"dear friend, listen well to my words; tune your ears to my voice. keep my message in plain view at all times. concentrate! learn it by heart! those who discover these words live, really live; body & soul, they're bursting with health." proverbs 4:20-22 msg
i was told it would be like this. i'll never forget what each set of eyes exactly looked like when they carefully & slowly told me how long this process would be. when they told me how sick ken's lungs are.
somehow, just being forewarned isn't shield enough against the pain that might come my way when given that kind of information. today i feel spiritually needy, which i know would be a wonderful thing if only my stubborn heart would embrace the neediness. to be perfectly honest, right this moment, i just long for kenny whole. and anything short feels like it might actually break my heart.

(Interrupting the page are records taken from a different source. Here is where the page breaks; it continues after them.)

Lemma outside_negated w si j :
  1 ≤ N → 0 ≤ si < N → 0 ≤ j < N →
  outside m (Z.opp <$> index) (direction m (Z.opp <$> index) N)
    (Int64.add (getitem m (Z.opp <$> index) si)
       (Int64.mul (direction m (Z.opp <$> index) N) (Int64.sub w 1))) j
  = outside m index (direction m index N)
      (Int64.add (getitem m index si)
         (Int64.mul (direction m index N) (Int64.sub w 1))) j.
Proof.
  intros HN Hsi Hj. rewrite found_descending.
  rewrite (direction_of_ascending m index N) by done.
  destruct (negated_inside si Hsi) as (y & Hy & -> & ->).
  unfold outside.
  destruct (negated_inside j Hj) as (x & Hx & -> & ->).
  pose proof min_max_signed as Hmm.
  rewrite (mul_small (-1) (- x)), (mul_small 1 x) by lia.
  replace (-1 * - x) with (1 * x) by lia. f_equal.
  unfold Int64.mul, Int64.add, Int64.sub.
  destruct (wrap_decompose (w - 1)) as [k1 ->].
  destruct (wrap_decompose (-1 * (w - 1 + k1 * 2 ^ 64))) as [k2 ->].
  destruct (wrap_decompose (1 * (w - 1 + k1 * 2 ^ 64))) as [k3 ->].
  destruct (wrap_decompose
              (- y + (-1 * (w - 1 + k1 * 2 ^ 64) + k2 * 2 ^ 64))) as [k4 ->].
  destruct (wrap_decompose
              (y + (1 * (w - 1 + k1 * 2 ^ 64) + k3 * 2 ^ 64))) as [k5 ->].
  set (M := 2 ^ 64).
  replace (-1 * (- y + (-1 * (w - 1 + k1 * M) + k2 * M) + k4 * M))
    with (y + (w - 1) + (k1 - k2 - k4) * M) by lia.
  replace (1 * (y + (1 * (w - 1 + k1 * M) + k3 * M) + k5 * M))
    with (y + (w - 1) + (k1 + k3 + k5) * M) by lia.
  unfold M. by rewrite !wrap_shift.
Qed.

End Negated.

Section Mirror.

Variable m : memory.
Variable index : list Z.
Variables N c : Z.
Hypothesis length_index : Z.of_nat (length index) = N.
Hypothesis N_fits : N ≤ Int64.max_signed.
Hypothesis ascending : is_ascending index = true.
Hypothesis moderate_index : forallb moderate index = true.
Hypothesis moderate_c : moderate c = true.

Lemma index_inside i :
  0 ≤ i < N →
  ∃ x, index !! Z.to_nat i = Some x ∧ - 2 ^ 61 ≤ x ≤ 2 ^ 61 ∧
       getitem m index i = x ∧ getitem m (mirrored c index) i = c - x.
Proof.
  intros Hi. destruct (lookup_lt_is_Some_2 index (Z.to_nat i)) as [x Hx]; [lia|].
  exists x. split; [done|]. split; [|split].
  - apply moderate_spec.
    apply (proj1 (forallb_forall _ _) moderate_index). 
    apply list_elem_of_In. by eapply list_elem_of_lookup_2.
  - apply getitem_inside; [lia|done].
  - apply getitem_inside; [lia|]. unfold mirrored. by rewrite list_lookup_fmap, Hx.
Qed.

(** The direction found on an ascending index is +1. *)
Lemma direction_ascending : 1 ≤ N → direction m index N = 1.
Proof.
  intros HN. unfold direction. rewrite (pred_position N N) by lia.
  destruct (index_inside (N - 1)) as (x & Hx & _ & -> & _); [lia|].
  destruct (index_inside 0) as (y & Hy & _ & -> & _); [lia|].
  pose proof (is_ascending_lookup index _ _ y x ascending Hy Hx ltac:(lia)).
  by destruct (Z.ltb_spec x y); [lia|].
Qed.

(** On the mirrored index it is -1, unless all values are equal. *)
Lemma direction_mirrored :
  1 ≤ N →
  direction m (mirrored c index) N = -1 ∨
  (direction m (mirrored c index) N = 1 ∧
   ∀ i j, 0 ≤ i < N → 0 ≤ j < N → getitem m index i = getitem m index j).
Proof.
  intros HN. unfold direction. rewrite (pred_position N N) by lia.
  destruct (index_inside (N - 1)) as (x & Hx & _ & _ & ->); [lia|].
  destruct (index_inside 0) as (y & Hy & _ & _ & ->); [lia|].
  destruct (Z.ltb_spec (c - x) (c - y)) as [Hlt|Hge]; [by left|right].
  split; [done|]. intros i j Hi Hj.
  destruct (index_inside i Hi) as (a & Ha & _ & -> & _).
  destruct (index_inside j Hj) as (b & Hb & _ & -> & _).
  pose proof (is_ascending_lookup index _ _ y a ascending Hy Ha ltac:(lia)).
  pose proof (is_ascending_lookup index _ _ a x ascending Ha Hx ltac:(lia)).
  pose proof (is_ascending_lookup index _ _ y b ascending Hy Hb ltac:(lia)).
  pose proof (is_ascending_lookup index _ _ b x ascending Hb Hx ltac:(lia)).
  lia.
Qed.

(** The test "is position [j] outside the span of size [w] that starts at
    position [si]" has the same answer on both indexes. *)
Lemma outside_mirrored w si j :
  1 ≤ N → moderate w = true → 0 ≤ si < N → 0 ≤ j < N →
  outside m (mirrored c index) (direction m (mirrored c index) N)
    (Int64.add (getitem m (mirrored c index) si)
       (Int64.mul (direction m (mirrored c index) N) (Int64.sub w 1))) j
  = outside m index (direction m index N)
      (Int64.add (getitem m index si)
         (Int64.mul (direction m index N) (Int64.sub w 1))) j.
Proof.
  intros HN Hw Hsi Hj. rewrite direction_ascending by done.
  apply moderate_spec in Hw. pose proof (proj1 (moderate_spec c) moderate_c) as Hc.
  assert (Hmax : Int64.max_signed = 2 ^ 63 - 1) by reflexivity.
  assert (Hmin : Int64.min_signed = - 2 ^ 63) by reflexivity.
  assert (H61 : 2 ^ 63 = 4 * 2 ^ 61) by reflexivity.
  unfold outside.
  destruct (direction_mirrored HN) as [-> | [-> Hconst]].
  - destruct (index_inside si Hsi) as (y & _ & Hy & -> & ->).
    destruct (index_inside j Hj) as (x & _ & Hx & -> & ->).
    rewrite (sub_small w 1) by lia.
    rewrite (mul_small (-1) (w - 1)), (mul_small 1 (w - 1)) by lia.
    rewrite (add_small (c - y)), (add_small y) by lia.
    rewrite !mul_small by lia.
    destruct (Z.gtb_spec (-1 * (c - x)) (-1 * (c - y + -1 * (w - 1))));
      destruct (Z.gtb_spec (1 * x) (1 * (y + 1 * (w - 1)))); (done || lia).
  - specialize (Hconst si j Hsi Hj).
    destruct (index_inside si Hsi) as (y & _ & Hy & Hgy & ->).
    destruct (index_inside j Hj) as (x & _ & Hx & Hgx & ->).
    rewrite Hgy, Hgx in *. subst y.
    rewrite (sub_small w 1) by lia.
    rewrite (mul_small 1 (w - 1)) by lia.
    rewrite (add_small (c - x)), (add_small x) by lia.
    rewrite !mul_small by lia.
    destruct (Z.gtb_spec (1 * (c - x)) (1 * (c - x + 1 * (w - 1))));
      destruct (Z.gtb_spec (1 * x) (1 * (x + 1 * (w - 1)))); (done || lia).
Qed.

End Mirror.

(** ** Properties of the specification *)

(** C6.  A call with [num_values = 0] raises nothing and returns two empty
    sequences ([closed], [window_size], ... being whatever they are, the
    integers among them representable as [int64_t]). *)
Theorem empty_input_returns_empty m window_size step_size_obj min_periods_obj
    center closed index :
  well_typed 0 window_size step_size_obj min_periods_obj →
  calculate_variable_window_bounds m 0 window_size step_size_obj
    min_periods_obj center closed index = Ok ([], []).
Proof.
  intros (HfN & Hfw & Hfs & Hfm).
  unfold calculate_variable_window_bounds.
  rewrite (as_int64_fits 0 HfN). cbn [mbind result_mbind result_bind].
  rewrite (as_int64_fits window_size Hfw). cbn [mbind result_mbind result_bind].
  rewrite (as_int64_fits _ Hfm). cbn [mbind result_mbind result_bind].
  rewrite (as_int64_fits _ Hfs). cbn [mbind result_mbind result_bind].
  reflexivity.
Qed.

Lemma empty_input_returns_empty_on_no_index :
  well_typed 0 3 None None ∧
  calculate_variable_window_bounds zero_memory 0 3 None None None None [] = Ok ([], []).
Proof.
  split; [repeat split; reflexivity|].
  apply (empty_input_returns_empty zero_memory 3 None None None None []).
  repeat split; reflexivity.
Defined.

knowing that jesus knew i'd feel this way long before i sensed it coming on brings the reminder that He would not let me feel this way in vain. i'm holding fast to His Truth. i'm trying to keep it in "plain view" and "concentrate" on only that.
some new information from the doctors today gives me some new things to bring before the Lord.
(1) ken got an ultrasound yesterday that revealed blood clots in his legs. since he sustained brain injuries, he has not been a candidate for blood thinners. the neurological team will decide if he can handle them at this point. (he also had a filter put in to hopefully prevent clots from traveling to places they definitely don't want clots to go). i'm praying that these clots will totally disappear. and in the meantime, that the doctors will make a perfect decision for ken for how to handle them.
(2) the preliminary cultures from the lumbar puncture were negative. this is wonderful, but disconcerting because the source of ken's fevers is still unknown. i am praying for the fevers to go away.
(3) each day the doctors discuss if ken is ready for pelvis surgery. this is necessary, but the timing is critical as they don't want the bones to heal misaligned but also can't push surgery while the source of his fevers is still unknown (surgery also complicates his blood clot issue a bit). i am asking for God's decision for His son to be the doctors' decision. and that God would be a shield around ken, protecting him from "even his foot tripping on a stone" (ps. 91)
thank you so much for joining me in prayer. we love you.